Word for word, set down every line of the entries below from the line with "(** floor (log2" to the line with "exponent: 53 significant", including both, and no other line.

Stored data
::::::::

(** * Mixture ingestion pipeline (HeeJoon/src/data/mixture_ingest.py)

    A shallow embedding of the collector, the record normaliser and the
    batched upsert of the drug-mixture ingestion script, together with the
    properties its specification states about them.

    Python values are modelled as follows.
    - [int] is [Z]; [len] and list indices are [Z] too.
    - [float] is an IEEE binary64 value kept as sign, integer significand and
      binary exponent; the division [int / int] is the correctly rounded
      (nearest, ties to even) quotient, as CPython computes it.
    - [str] is a list of Unicode code points.
    - [dict] is an association list in insertion order whose lookup takes the
      first binding of a key.
    - exceptions are an error sum, and the effects of the script (HTTP
      requests, prints, sleeps, store calls, file writes) are entries of a
      chronological event trace threaded through a small state monad. *)

From Stdlib Require Import String Ascii.
From Stdlib Require Import ZArith NArith List Bool Lia.
Import ListNotations.

Local Open Scope Z_scope.

#[local] Set Warnings "-register-all".

(** ** Exceptions *)

(** The messages of the ValueErrors the script can meet. *)
Inductive message : Type :=
| CannotConvertNaN                 (* math.ceil on a NaN *)
| SetBaseUrl                       (* MIXTURE_API_BASE_URL is not configured *)
| SetServiceKey.                   (* MIXTURE_API_SERVICE_KEY is not configured *)

Inductive exn : Type :=
| TypeError
| AttributeError
| KeyError
| ZeroDivisionError
| OverflowError
| ValueError (msg : message)
| RequestError (code : Z)          (* what requests.get, raise_for_status or json() raised *)
| StoreError (code : Z)            (* what the Supabase client raised *)
| OSError (code : Z).

Inductive except (A : Type) : Type :=
| Ok (a : A)
| Raise (e : exn).
Arguments Ok {A} a.
Arguments Raise {A} e.

Definition ebind {A B} (x : except A) (k : A -> except B) : except B :=
  match x with
  | Ok a => k a
  | Raise e => Raise e
  end.

Declare Scope except_scope.
Delimit Scope except_scope with except.
Notation "x <- c ;; k" := (ebind c (fun x => k))
  (at level 61, c at next level, right associativity) : except_scope.

(** ** Floats and true division *)

(** [FFinite neg m e] is the number (-1)^neg * m * 2^e, with [0 <= m]. *)
Inductive pyfloat : Type :=
| FFinite (neg : bool) (m : Z) (e : Z)
| FInf (neg : bool)
| FNaN.

(** Nearest integer to the rational n/d (0 <= n, 0 < d), ties to even. *)
Definition round_half_even (n d : Z) : Z :=
  let q := n / d in
  let r := n mod d in
  if 2 * r <? d then q
  else if d <? 2 * r then q + 1
  else if Z.even q then q else q + 1.

(** Whether 2^l <= n/d, for 0 < n and 0 < d. *)
Definition ratio_ge_pow2 (n d l : Z) : bool :=
  if 0 <=? l then d * 2 ^ l <=? n else d <=? n * 2 ^ (- l).

(** floor (log2 (n/d)), for 0 < n and 0 < d. *)
Definition ratio_log2 (n d : Z) : Z :=
  let l := Z.log2 n - Z.log2 d in
  if ratio_ge_pow2 n d l then l else l - 1.

(** The binary64 nearest to the positive rational n/d, as significand and
    exponent: 53 significant bits in the normal range, the fixed exponent
    -1074 in the subnormal range.  The significand may come out as 2^53. *)
Definition binary64_of_ratio (n d : Z) : Z * Z :=
  let e := Z.max (ratio_log2 n d - 52) (-1074) in
  let m := if 0 <=? e then round_half_even n (d * 2 ^ e)
           else round_half_even (n * 2 ^ (- e)) d in
  (m, e).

::::::::

= Response to the exercise =
(** floor (log2 (n/d)), for 0 < n and 0 < d. *)
Definition ratio_log2 (n d : Z) : Z :=
  let l := Z.log2 n - Z.log2 d in
  if ratio_ge_pow2 n d l then l else l - 1.

(** The binary64 nearest to the positive rational n/d, as significand and
    exponent: 53 significant bits in the normal range, the fixed exponent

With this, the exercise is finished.